• _Instructions to follow_:
Once you find the line with "height); what [on_draw]" in the entries below, return exactly every line from it through the line with "dispatch c (ResizeEvent size) s0".

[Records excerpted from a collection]
=====

(** C3 as stated fails: two sampled posts of one author, the follow is
    accepted; the run returns 2 although the sampled targets have a single
    distinct author id. *)
Lemma follow_count_exceeds_distinct_authors :
  let run := execute_focused_action default_config "token" 1 "follow" 2
               same_author_world in
  run.1 = Ok 2
  /\ omap progress_fid (trace run.2) = [JInt 7; JInt 7]
  /\ distinct_authors (omap progress_fid (trace run.2)) = 1%nat
  /\ ~ (2 <= Z.of_nat (distinct_authors (omap progress_fid (trace run.2)))).
Proof.
  intros run.
  assert (H1 : run.1 = Ok 2) by (vm_compute; reflexivity).
  assert (H2 : omap progress_fid (trace run.2) = [JInt 7; JInt 7])
    by (vm_compute; reflexivity).
  assert (H3 : distinct_authors (omap progress_fid (trace run.2)) = 1%nat)
    by (vm_compute; reflexivity).
  repeat split; try assumption. rewrite H3. lia.
Qed.

Lemma follow_step_skip (cfg : Config) (bearer_token : string)
    (target_count : Z) (st : RunState) (idx : Z) (c : Target) (w : World)
    (short_hash : string) (key : PyKey) :
  py_slice_concat 10 "..." (c_hash c) = Ok short_hash ->
  py_hash_key (c_fid c) = Ok key ->
  key ∈ followed_fids st ->
  action_step cfg bearer_token "follow" target_count st idx c w =
  (Ok (count_success st),
   mkWorld (net w) (rnd w)
     (trace w ++ [EvProgress idx target_count short_hash (c_fid c);
                  EvAlreadyFollowed (c_fid c)])).
Proof.
  intros Hshort Hkey Hmem. unfold action_step. rewrite Hshort, Hkey.
  cbn [String.eqb Ascii.eqb Bool.eqb].
  unfold bind, lift, log, ret. cbn [net rnd trace].
  rewrite (bool_decide_eq_true_2 _ Hmem). cbn [net rnd trace].
  rewrite <- app_assoc. reflexivity.
Qed.

Lemma follow_step_call (cfg : Config) (bearer_token : string)
    (target_count : Z) (st : RunState) (idx : Z) (c : Target) (w : World)
    (short_hash : string) (key : PyKey) (st' : RunState) (w' : World) :
  py_slice_concat 10 "..." (c_hash c) = Ok short_hash ->
  py_hash_key (c_fid c) = Ok key ->
  key ∉ followed_fids st ->
  action_step cfg bearer_token "follow" target_count st idx c w = (Ok st', w') ->
  exists (success : bool) (w2 : World),
    follow_user cfg bearer_token (c_fid c)
      (mkWorld (net w) (rnd w)
         (trace w ++ [EvProgress idx target_count short_hash (c_fid c)]))
      = (Ok success, w2)
    /\ followed_fids st' =
       (if success then {[key]} ∪ followed_fids st else followed_fids st)
    /\ success_count st' = success_count st + b2z success.
Proof.
  intros Hshort Hkey Hnew. unfold action_step. rewrite Hshort, Hkey.
  cbn [String.eqb Ascii.eqb Bool.eqb].
  unfold bind at 1, lift. unfold bind at 1, log. unfold bind at 1.
  rewrite (bool_decide_eq_false_2 _ Hnew).
  intros Hrun. apply bind_inv_ok in Hrun as (success & w2 & Hcall & Htail).
  rewrite action_tail_run in Htail. injection Htail as <- <-.
  exists success, w2. split; [exact Hcall |].
  destruct success; cbn; split; try reflexivity; lia.
Qed.
(** [get_conversation_history] on the message list of the memory. *)
Definition history_of (messages : list message) : list Turn :=
  range_by_2 (length messages) ≫= λ i,
    if decide (i + 1 < length messages)
    then match messages !! i, messages !! (i + 1) with
         | Some m1, Some m2 =>
             [ {| turn_question := content m1; turn_answer := content m2 |} ]
         | _, _ => []
         end
    else [].

(** ** The retriever *)

Section VectorIndex.

(** How close a stored chunk is to a question, on whatever scale the index
    uses (the embedding and the metric are the index's own business). *)
Variable similarity : string → Document → Z.

(** The metadata filter [{"doc_name": {"$in": allowed}}]. *)
Definition passes_filter (allowed : list string) (d : Document) : bool :=
  match metadata d !! "doc_name" with
  | Some (VStr n) => bool_decide (n ∈ allowed)
  | _ => false
  end.

Definition closer (question : string) (d1 d2 : Document) : Prop :=
  (similarity question d2 ≤ similarity question d1)%Z.

#[local] Instance closer_dec question d1 d2 : Decision (closer question d1 d2).
Proof. unfold closer. apply _. Defined.

(** Modelled from the spec: the query of the vector index, a hosted service
    whose code is not in the repository.  It returns the chunks that pass
    the filter, by descending similarity, at most [k] of them. *)
Definition index_query (index : list Document) (question : string)
    (k : nat) (allowed : list string) : list Document :=
  take k (merge_sort (closer question)
                     (filter (λ d, passes_filter allowed d = true) index)).
(** What an update with heading-free new content does to the scan. *)
Lemma update_scan content t new_content s header_end out :
  find_section (parse_sections content) t = Some s →
  re_search (type s) (title s) content = Some (start_pos s, header_end) →
  heading_free new_content = true →
  update_section_text content t new_content = NewFileContent out →
  ∃ ms1 m ms2 tail,
    finditer content = ms1 ++ m :: ms2 ∧
    finditer out = ms1 ++ m :: tail ∧
    (∀ m1, m1 ∈ ms1 → lower (group2 m1) ≠ lower t) ∧
    lower (group2 m) = lower t ∧
    type s = group1 m ∧ title s = group2 m ∧
    start_pos s = m_start m ∧ header_end = m_end m ∧
    m_start m < m_end m ∧
    end_pos s = next_start content ms2 ∧
    m_end m ≤ end_pos s ∧ end_pos s ≤ length content ∧
    out = take header_end content ++ ([nl] ++ strip new_content ++ [nl])
          ++ drop (end_pos s) content ∧
    next_start out tail
      = header_end + length ([nl] ++ strip new_content ++ [nl]) ∧
    map (λ m, (group1 m, group2 m)) tail
      = map (λ m, (group1 m, group2 m)) ms2.
Proof.
  intros Hf Hs Hfree Hu.
  unfold update_section_text in Hu. rewrite Hf, Hs in Hu.
  injection Hu as <-.
  pose proof Hf as Hf'. rewrite parse_sections_link in Hf'.
  destruct (find_section_link _ _ _ _ Hf') as (ms1 & m & ms2 & Hms & Hsm & Hfirst).
  apply find_section_Some in Hf' as [_ Hlow].
  destruct (find_section_from _ _ _ Hf) as (m' & _ & Hm').
  pose proof (header_rematch_own _ _ _ _ Hm' Hs) as Hhe.
  assert (m_end m' = m_end m) as Hmm.
  { destruct Hm' as (_ & _ & Hst & _ & _ & _ & Hle' & Hp).
    pose proof (finditer_ok content) as Hok. rewrite Hms in Hok.
    apply Forall_app in Hok as [_ Hok]. apply Forall_cons in Hok as [Hm _].
    destruct Hm as (? & ? & Hp').
    rewrite Hsm in Hst. cbn [make_section start_pos] in Hst.
    rewrite <- Hst, Hp' in Hp. injection Hp as _ _ Hd.
    apply (f_equal length) in Hd. rewrite !length_drop in Hd. lia. }
  rewrite Hmm in Hhe. clear m' Hm' Hmm.
  destruct (finditer_prefix_of _ _ _ _ Hms) as (Hpre & _ & Hlast & Hle).
  destruct (finditer_from_gap _ _ _ _ Hms) as (Hgap & Hlo & Hhi).
  pose proof (finditer_ordered content) as Ho. rewrite Hms in Ho.
  apply ordered_split in Ho as (_ & Hlt & _).
  assert (end_pos s = next_start content ms2) as Hend by (by rewrite Hsm).
  assert (length (take (m_end m) content) = m_end m) as Hlen
    by (rewrite length_take; lia).
  set (mid := [nl] ++ strip new_content ++ [nl]).
  set (post := drop (end_pos s) content).
  exists ms1, m, ms2,
    (finditer_from (m_end m + length mid) 0 post).
  split; [done |]. split.
  { rewrite Hhe.
    assert (nl :: strip new_content ++ nl :: post = mid ++ post) as ->
      by (unfold mid; by rewrite <- !app_assoc).
    rewrite (finditer_prefix (take (m_end m) content) (mid ++ post)) by done.
    rewrite Hpre, Hlen. rewrite (finditer_from_none mid post).
    - by rewrite <- app_assoc.
    - intros i Hi. apply no_match_in_new; [|done].
      by apply heading_free_strip. }
  split; [done |]. split; [by rewrite Hsm in Hlow |].
  split; [by rewrite Hsm |]. split; [by rewrite Hsm |].
  split; [by rewrite Hsm |]. split; [done |]. split; [done |].
  split; [done |]. split; [lia |]. split; [lia |].
  split; [unfold mid; by rewrite <- !app_assoc |].
  split.
  - rewrite Hhe. unfold post. rewrite Hend. apply next_start_post.
    + pose proof (finditer_ok content) as Hok. rewrite Hms in Hok.
      apply Forall_app in Hok as [_ Hok]. by apply Forall_cons in Hok as [_ ?].
    + rewrite <- Hend. fold post.
      assert (nl :: strip new_content ++ nl :: post = mid ++ post) as ->
        by (unfold mid; by rewrite <- !app_assoc).
      rewrite !length_app, Hlen. lia.
  - transitivity
      (map (λ m, (group1 m, group2 m))
           (finditer_from (next_start content ms2) 0
                          (drop (next_start content ms2) content))).
    + unfold post. rewrite Hend. apply finditer_from_groups.
    + by rewrite <- Hgap.
Qed.
(** [Order(...)] on keyword arguments whose values have the declared types,
    which is how [process_email] calls it; pydantic's conversion of a value
    of another type (a numeric string for a float, say) is not modelled, and
    such a value is refused here.  The model sets no [extra] policy, so
    pydantic's default applies: a keyword that names no declared field is
    ignored.  [now] is what [datetime.now] gives the [created_at] factory. *)
Definition Order_init (now : datetime) (kwargs : list (string * PyVal)) : PyResult Order :=
  order_id <- required_str "order_id" kwargs ;;
  customer_email <- required_str "customer_email" kwargs ;;
  items <- required_items "items" kwargs ;;
  delivery_preferences <- optional_str "delivery_preferences" kwargs ;;
  created_at <- defaulted_datetime "created_at" now kwargs ;;
  status <- defaulted_str "status" "pending" kwargs ;;
  total_confidence_score <- required_unit_float "total_confidence_score" kwargs ;;
  validation_issues <- optional_str_list "validation_issues" kwargs ;;
  Ok {| order_id := order_id;
        customer_email := customer_email;
        items := items;
        delivery_preferences := delivery_preferences;
        created_at := created_at;
        status := status;
        total_confidence_score := total_confidence_score;
        order_validation_issues := validation_issues |}.

Definition of_option_str (o : option string) : PyVal :=
  match o with
  | Some s => VStr s
  | None => VNone
  end.

Definition of_option_str_list (o : option (list string)) : PyVal :=
  match o with
  | Some l => VStrList l
  | None => VNone
  end.

(** [getattr(order, name)] for the data of an order: a declared field, or
    [AttributeError] for a name that is neither a field nor one of the
    attributes every pydantic model inherits from [BaseModel] (its methods
    and dunder names), which are left out. *)
Definition Order_getattr (o : Order) (name : string) : PyResult PyVal :=
  if String.eqb name "order_id" then Ok (VStr (order_id o))
  else if String.eqb name "customer_email" then Ok (VStr (customer_email o))
  else if String.eqb name "items" then Ok (VItems (items o))
  else if String.eqb name "delivery_preferences" then Ok (of_option_str (delivery_preferences o))
  else if String.eqb name "created_at" then Ok (VDatetime (created_at o))
  else if String.eqb name "status" then Ok (VStr (status o))
  else if String.eqb name "total_confidence_score" then Ok (VFloat (total_confidence_score o))
  else if String.eqb name "validation_issues" then Ok (of_option_str_list (order_validation_issues o))
  else Raise (AttributeError name).

End Pydantic.
(** Translating towards a descendant (or the version itself) succeeds and
    ends on the target. *)
Lemma translateDelta_upgrade h d target :
  wf_heap h → inherits h target (Delta_version d) →
  ∃ d', translateDelta h d target = Return d' ∧ Delta_version d' = target.
Proof.
  intros Hwf [n Hn]. rewrite translateDelta_unfold.
  rewrite (getVersionRelationship_upgrade h n) by done.
  rewrite bind_Return.
  destruct (for_of_steps_total h
              ((., upgrade) <$> reverse (segment h n target)) d)
    as (d' & Hd' & Hver).
  { apply Forall_forall. intros e He.
    apply list_elem_of_fmap in He as (w & -> & Hw).
    rewrite elem_of_reverse in Hw. simpl. by eapply segment_migration. }
  exists d'. split; [done|]. rewrite Hver.
  destruct n as [|n].
  - simpl in *. by injection Hn as ->.
  - simpl in Hn |- *.
    destruct (field_prev h target) as [p|]; [|done]. simpl.
    rewrite reverse_cons, !fmap_app. simpl. by rewrite last_snoc.
Qed.
(** Value of one hexadecimal digit, of either case. *)
Definition hex_digit (c : ascii) : option Z :=
  let n := Z.of_N (N_of_ascii c) in
  if (48 <=? n) && (n <=? 57) then Some (n - 48)
  else if (97 <=? n) && (n <=? 102) then Some (n - 87)
  else if (65 <=? n) && (n <=? 70) then Some (n - 55)
  else None.

Fixpoint hex_value (acc : Z) (s : string) : option Z :=
  match s with
  | EmptyString => Some acc
  | String c rest =>
      match hex_digit c with
      | Some d => hex_value (16 * acc + d) rest
      | None => None
      end
  end.

Definition strip_radix (s : string) : string :=
  match s with
  | String c (String c' rest) =>
      if ((c =? "0") && ((c' =? "x") || (c' =? "X")))%char then rest else s
  | _ => s
  end.

(** [int(tok, 16)] on the tokens scan definitions are written with:
    hexadecimal digits with an optional [0x] or [0X] in front.  A token
    without a digit, or with any other character, is a [ValueError].
    (Python reads a sign and blanks around the number as well; every
    statement below takes its tokens inside this grammar, or is about a
    scan that has raised nothing.) *)
Definition int16 (tok : string) : result Z :=
  match strip_radix tok with
  | EmptyString => Raise ValueError
  | digits => of_option ValueError (hex_value 0 digits)
  end.

(** [s.replace('0x', '')]: every occurrence, left to right, not
    overlapping. *)
Fixpoint replace_0x (s : string) : string :=
  match s with
  | EmptyString => EmptyString
  | String c rest =>
      match rest with
      | String c' rest' =>
          if ((c =? "0") && (c' =? "x"))%char then replace_0x rest'
          else String c (replace_0x rest)
      | EmptyString => String c EmptyString
      end
  end.

(** ['{:x}'.format(n)]: lowercase digits, no radix prefix, no leading
    zero, a minus sign before the digits of a negative number. *)
Definition format_x (n : Z) : string :=
  HexadecimalString.NilZero.string_of_int (Z.to_hex_int n).

(** ['{}'.format(n)] for an integer. *)
Definition format_d (n : Z) : string :=
  DecimalString.NilZero.string_of_int (Z.to_int n).

(** [''.join(parts)]. *)
Definition join (parts : list string) : string := String.concat "" parts.

End Py.
Import Py.

Notation "x <- c ;; k" := (rbind c (fun x => k))
  (at level 61, c at next level, right associativity).
Notation "' pat <- c ;; k" := (rbind c (fun x => match x with pat => k end))
  (at level 61, pat pattern, c at next level, right associativity).

(** ** Scan definitions and matches *)

(** Modelled from the spec: the class of [ScanConfig.py], a file that is
    not among the sources embedded here.  A scan definition keeps the fields of its JSON record; [flags]
    are the tokens as written there (["0x67"], ...), since the scanner calls
    [int(flag, 16)] and [flag.replace] on them; [match_type] and
    [match_label] are the two parts of the [on_match] directive. *)
Record ScanConfig : Type := {
  name : string;
  description : string;
  type : string;
  flags : list string;
  match_type : string;
  match_label : string;
  enabled : bool
}.

(** ** Medium-level IL *)

Inductive MediumLevelILOperation : Type :=
| MLIL_NOP | MLIL_SET_VAR | MLIL_VAR | MLIL_LOAD | MLIL_STORE
| MLIL_CONST | MLIL_CONST_PTR | MLIL_ADD | MLIL_SUB | MLIL_XOR
| MLIL_CALL | MLIL_RET | MLIL_IF.

Definition operation_eqb (a b : MediumLevelILOperation) : bool :=
  match a, b with
  | MLIL_NOP, MLIL_NOP | MLIL_SET_VAR, MLIL_SET_VAR | MLIL_VAR, MLIL_VAR
  | MLIL_LOAD, MLIL_LOAD | MLIL_STORE, MLIL_STORE | MLIL_CONST, MLIL_CONST
  | MLIL_CONST_PTR, MLIL_CONST_PTR | MLIL_ADD, MLIL_ADD | MLIL_SUB, MLIL_SUB
  | MLIL_XOR, MLIL_XOR | MLIL_CALL, MLIL_CALL | MLIL_RET, MLIL_RET
  | MLIL_IF, MLIL_IF => true
  | _, _ => false
  end.

(** An instruction of the host's IL: its operation, the index of the
    expression in its function, the byte width of its value, and its
    operands.  An operand is a sub-instruction, an integer (the value of a
    constant), a variable, or a list of expressions (the arguments of a
    call): the last three are no [MediumLevelILInstruction] for Python's
    [type(operand)]. *)
Inductive MediumLevelILInstruction : Type :=
| MLIL (operation : MediumLevelILOperation) (expr_index : nat) (size : Z)
       (operands : list Operand)
with Operand : Type :=
| OpInstr (i : MediumLevelILInstruction)
| OpInt (n : Z)
| OpVar (v : string)
| OpExprList (l : list MediumLevelILInstruction).

Definition operation (i : MediumLevelILInstruction) : MediumLevelILOperation :=
  match i with MLIL op _ _ _ => op end.
Definition size (i : MediumLevelILInstruction) : Z :=
  match i with MLIL _ _ sz _ => sz end.
Definition operands (i : MediumLevelILInstruction) : list Operand :=
  match i with MLIL _ _ _ ops => ops end.

(** [instr.constant]: the integer operand of a constant node. *)
Definition constant (i : MediumLevelILInstruction) : result Z :=
  match operation i, operands i with
  | (MLIL_CONST | MLIL_CONST_PTR), OpInt n :: _ => Ok n
  | _, _ => Raise AttributeError
  end.

(** Modelled from the spec: the classes of [ScanMatch.py], a file that is
    not among the sources embedded here.  The two kinds of match are built by the scanners from a scan
    definition and an address, or from a scan definition, the constant node
    and the chunk of flags that matched. *)
Inductive ScanMatch : Type :=
| DataConstantScanMatch (scan : ScanConfig) (address : Z)
| ILConstantScanMatch (scan : ScanConfig) (instr : MediumLevelILInstruction)
                      (chunk : list string).

(** ** The binary view and its reader *)

(** What the scanner asks of the host's [BinaryView]: where the view starts
    and ends, and the byte at an offset, if the offset is backed by data.
    [len(bv)] is the distance between the two ends.  An offset is valid for
    [is_valid_offset] exactly when a byte can be read there; the offsets of
    a view need not all be valid (segments leave gaps), and the reader may
    stand before the start of the view. *)
Record BinaryView : Type := {
  bv_start : Z;
  bv_end : Z;
  bv_byte : Z -> option Z
}.

(** A view over the bytes [bytes] laid out from [base]; [None] is an offset
    inside the view that no segment backs. *)
Definition view_of (base : Z) (bytes : list (option Z)) : BinaryView :=
  {| bv_start := base;
     bv_end := base + len bytes;
     bv_byte := fun o =>
       if (base <=? o) && (o <? base + len bytes)
       then nth (Z.to_nat (o - base)) bytes None
       else None |}.
(** C8, as stated, fails: neither callback has the claimed parameters.
    [on_resize] has one parameter, not two, and [on_draw] has one, not
    none, so the calls [on_resize(800, 600)] and [on_draw()] both raise
    [TypeError]. *)
Lemma C8_signatures_counterexample :
  length (fn_params on_resize) ≠ 2%nat
  ∧ length (fn_params on_draw) ≠ 0%nat
  ∧ (call_function on_resize [VInt 800; VInt 600] boot).1 = inl TypeError
  ∧ (call_function on_draw [] boot).1 = inl TypeError.
Proof. repeat split; (discriminate || reflexivity). Qed.

(** C8, amended. The callbacks connected to the canvas are
    [on_resize(event)] and [on_draw(event)]: the canvas calls each with
    one argument, the event object, and a call with any other number of
    arguments raises [TypeError].  [on_resize] reads the new width and
    height from [event.size] and sets the viewport to (0, 0, width,
    height); what [on_draw] does is the same for every event it is
    given. *)
Theorem C8_callback_signatures (glsl_ok : string → bool) (g : Numpy.rng)
    (c : canvas) (s : state) :
  started glsl_ok g c s →
  connections c !! "resize" = Some [on_resize]
  ∧ connections c !! "draw" = Some [on_draw]
  ∧ fn_params on_resize = ["event"]
  ∧ fn_params on_draw = ["event"]
  ∧ (∀ size s0,
       dispatch c (ResizeEvent size) s0
       = call_function on_resize [VEvent (ResizeEvent size)] s0)
  ∧ (∀ s0, dispatch c DrawEvent s0 = call_function on_draw [VEvent DrawEvent] s0)
  ∧ (∀ w h s0,
       call_function on_resize [VEvent (ResizeEvent (w, h))] s0
       = (inr tt, State (program s0) (calls s0 ++ [Gloo.Viewport 0 0 w h])))
  ∧ (∀ e e' s0,
       call_function on_draw [VEvent e] s0 = call_function on_draw [VEvent e'] s0)
  ∧ (∀ args s0,
       length args ≠ 1%nat →
       (call_function on_resize args s0).1 = inl TypeError
       ∧ (call_function on_draw args s0).1 = inl TypeError).
Proof.
  intros (_ & _ & -> & _)%started_inv.
  split; [vm_compute; reflexivity |]. split; [vm_compute; reflexivity |].
  split; [reflexivity |]. split; [reflexivity |].
  split; [| split; [| split; [| split]]].
  - intros size s0. unfold dispatch. by rewrite handlers_recipe, for_each_one.
  - intros s0. unfold dispatch. by rewrite handlers_recipe, for_each_one.
  - intros w h s0. apply on_resize_event.
  - reflexivity.
  - intros args s0 Hlen. by rewrite !wrong_arity.
Qed.

Lemma C8_callback_signatures_witness :
  started sample_driver sample_rng recipe_canvas (recipe_state sample_rng)
  ∧ dispatch recipe_canvas (ResizeEvent (800, 600)%Z) (recipe_state sample_rng)
    = call_function on_resize [VEvent (ResizeEvent (800, 600)%Z)] (recipe_state sample_rng).
Proof.
  pose proof sample_started as Hs.
  split; [exact Hs |].
  destruct (C8_callback_signatures _ _ _ _ Hs) as (_ & _ & _ & _ & H & _).
  apply H.
Defined.

(** * Further properties of the recipe *)

(** X1. After any sequence of events the viewport is the whole canvas at
    its latest size: (0, 0, w, h) for the size (w, h) of the last resize
    event delivered, and unset if none was. *)
Theorem X1_viewport_follows_last_resize (glsl_ok : string → bool) (g : Numpy.rng)
    (c : canvas) (s : state) (events : list event) :
  started glsl_ok g c s →
  Gloo.viewport (surface c events s)
  = (λ size, (0, 0, size.1, size.2)%Z) <$> last_resize events.
Proof.
  intros (_ & _ & -> & ->)%started_inv.
  rewrite surface_recipe, frames_viewport. by destruct (last_resize events).
Qed.

Lemma X1_viewport_follows_last_resize_witness :
  started sample_driver sample_rng recipe_canvas (recipe_state sample_rng)
  ∧ Gloo.viewport
      (surface recipe_canvas
               [ResizeEvent (800, 600)%Z; DrawEvent; ResizeEvent (1024, 768)%Z; MouseMoveEvent]
               (recipe_state sample_rng))
    = Some (0, 0, 1024, 768)%Z.
Proof.
  pose proof sample_started as Hs. split; [exact Hs |].
  exact (X1_viewport_follows_last_resize _ _ _ _
           [ResizeEvent (800, 600)%Z; DrawEvent; ResizeEvent (1024, 768)%Z; MouseMoveEvent] Hs).
Defined.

=====

• _Task response_:
    height); what [on_draw] does is the same for every event it is
    given. *)
Theorem C8_callback_signatures (glsl_ok : string → bool) (g : Numpy.rng)
    (c : canvas) (s : state) :
  started glsl_ok g c s →
  connections c !! "resize" = Some [on_resize]
  ∧ connections c !! "draw" = Some [on_draw]
  ∧ fn_params on_resize = ["event"]
  ∧ fn_params on_draw = ["event"]
  ∧ (∀ size s0,
       dispatch c (ResizeEvent size) s0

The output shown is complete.